Monday, 15 March 2010

Wall Street

Movie Review: Wall Street

Year of Release: 1987
Country of Origin: USA
Director: Oliver Stone
Cast: Michael Douglas, Charlie Sheen, Daryl Hannah, Martin Sheen

Plot outline: A young stockbroker prospers on Wall Street under the tutelage of a greedy millionaire stockbroker (IMDb).

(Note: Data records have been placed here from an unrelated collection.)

(* ===== verification/Printf.v ===== *)
(** * Formatted output ([lib/vsnprintf.c])

    [vsnprintf] writes into a bounded buffer; [render] is the text it is
    meant to produce. *)
From Stdlib Require Import Ascii.
From S2P Require Import Prelude Errno KString.

(** ** Operations *)

(** The state of the output: memory and the write position. *)
Definition emit_char (m : gmap Z Z) (p end_ c : Z) : gmap Z Z * Z :=
  (if p <? end_ then <[p := c]> m else m, u64 (p + 1)).

(** The characters of a literal of the code. *)
Fixpoint emit_lit (m : gmap Z Z) (p end_ : Z) (l : list Z) : gmap Z Z * Z :=
  match l with
  | [] => (m, p)
  | c :: l' => let '(m, p) := emit_char m p end_ c in emit_lit m p end_ l'
  end.

Fixpoint emit_str_loop (fuel : nat) (m : gmap Z Z) (p end_ s : Z) : option (gmap Z Z * Z) :=
  match fuel with
  | O => None
  | S fuel' =>
      if m.[s] =? 0 then Some (m, p)
      else
        let '(m, p) := emit_char m p end_ m.[s] in
        emit_str_loop fuel' m p end_ (s + 1)
  end.

Definition emit_str (fuel : nat) (m : gmap Z Z) (p end_ s : Z) : option (gmap Z Z * Z) :=
  if s =? 0 then Some (emit_lit m p end_ (str "(null)")) else emit_str_loop fuel m p end_ s.

Definition digits (upper : bool) : list Z :=
  if upper then str "0123456789ABCDEF" else str "0123456789abcdef".

(** [char tmp[2 * sizeof(unsigned long)]] *)
Definition TMP_SIZE : Z := 16.

(** The loop that fills [tmp]; [None] when it would write past its end. *)
Fixpoint ulong_digits (fuel : nat) (v base : Z) (upper : bool) (i : Z) (tmp : gmap Z Z)
  : option (Z * gmap Z Z) :=
  if v =? 0 then Some (i, tmp)
  else if TMP_SIZE <=? i then None
  else match fuel with
    | O => None
    | S fuel' =>
        ulong_digits fuel' (v / base) base upper (i + 1)
          (<[i := nth (Z.to_nat (v mod base)) (digits upper) 0]> tmp)
    end.

(** [while (i > 0) p = emit_char(p, end, tmp[--i]);] *)
Fixpoint emit_tmp (i : nat) (m : gmap Z Z) (p end_ : Z) (tmp : gmap Z Z) : gmap Z Z * Z :=
  match i with
  | O => (m, p)
  | S i' =>
      let '(m, p) := emit_char m p end_ tmp.[Z.of_nat i'] in
      emit_tmp i' m p end_ tmp
  end.

Definition emit_ulong (m : gmap Z Z) (p end_ v base : Z) (upper : bool) : option (gmap Z Z * Z) :=
  if v =? 0 then Some (emit_char m p end_ (ch "0"))
  else
    '(i, tmp) ← ulong_digits (Z.to_nat TMP_SIZE) v base upper 0 ∅;
    Some (emit_tmp (Z.to_nat i) m p end_ tmp).

Definition emit_long (m : gmap Z Z) (p end_ v : Z) : option (gmap Z Z * Z) :=
  if v <? 0 then
    let '(m, p) := emit_char m p end_ (ch "-") in
    emit_ulong m p end_ (u64 (- v)) 10 false
  else emit_ulong m p end_ v 10 false.

(** The next variable argument; a call without enough of them is undefined. *)
Definition va_arg (ap : list Z) : option (Z * list Z) :=
  match ap with [] => None | v :: ap' => Some (v, ap') end.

The movie certainly offers universal human truths about business dealings, yet it is also clearly a product of its time. Stylistically, Wall Street is very much a part of the late 1980s: tortoise-shell glasses, yellow power ties, big cell phones, slicked hair. It is a fast-paced, absorbing movie that makes complicated business dealings understandable to the uninformed, yet still intriguing. The screenplay is smart and lean, and Stone's direction is solid and confident without being overly flashy. His limited use of fast zooms, rapid edits, and canted camera angles foretell of the more extreme stylistic decisions that would come into play in his later movies like JFK (1991), Natural Born Killers (1994), and Any Given Sunday (1999), while his soft spot for family dynamics clearly portends the sentimentality of World Trade Center (2006). There is rarely a boring moment in Wall Street, and although its tone tends to get a bit didactic near the end, it never feels overly moralistic. Stone grounds his morality play in the day-to-day workings of everyday life, whether that be the hustle and bustle of Bud's trading company or meetings with his father at a smoke-filled pub in Queens. Stone gets the small moments just right, especially the scenes between Martin Sheen and Charlie Sheen as father and son, which play nicely into the larger whole. Wall Street is remembered mainly as a movie that exposed the ugly underbelly of the greed-is-good corporate world of the 1980s, but it is also very much a human story about a father and son finally coming to understand each other. Michael Douglas is at his best playing the oily Gordon Gekko (he won a well-deserved Best Actor Oscar). Charlie Sheen is similarly well cast as Bud Fox the stockbroker with blue collar roots who will do anything to make good. Particularly poignant are his scenes with real-life father Martin Sheen, who plays his dad, factory worker and proud union steward Carl Fox. Supporting cast is top notch with the exception of miscast Darryl Hannah who sticks out like a sore thumb as Bud's "trophy" girlfriend, courtesy of Gordon Gekko. John C. McGinley and Hal Holbrook are highlighted as Bud's fellow account executives. (A, GC)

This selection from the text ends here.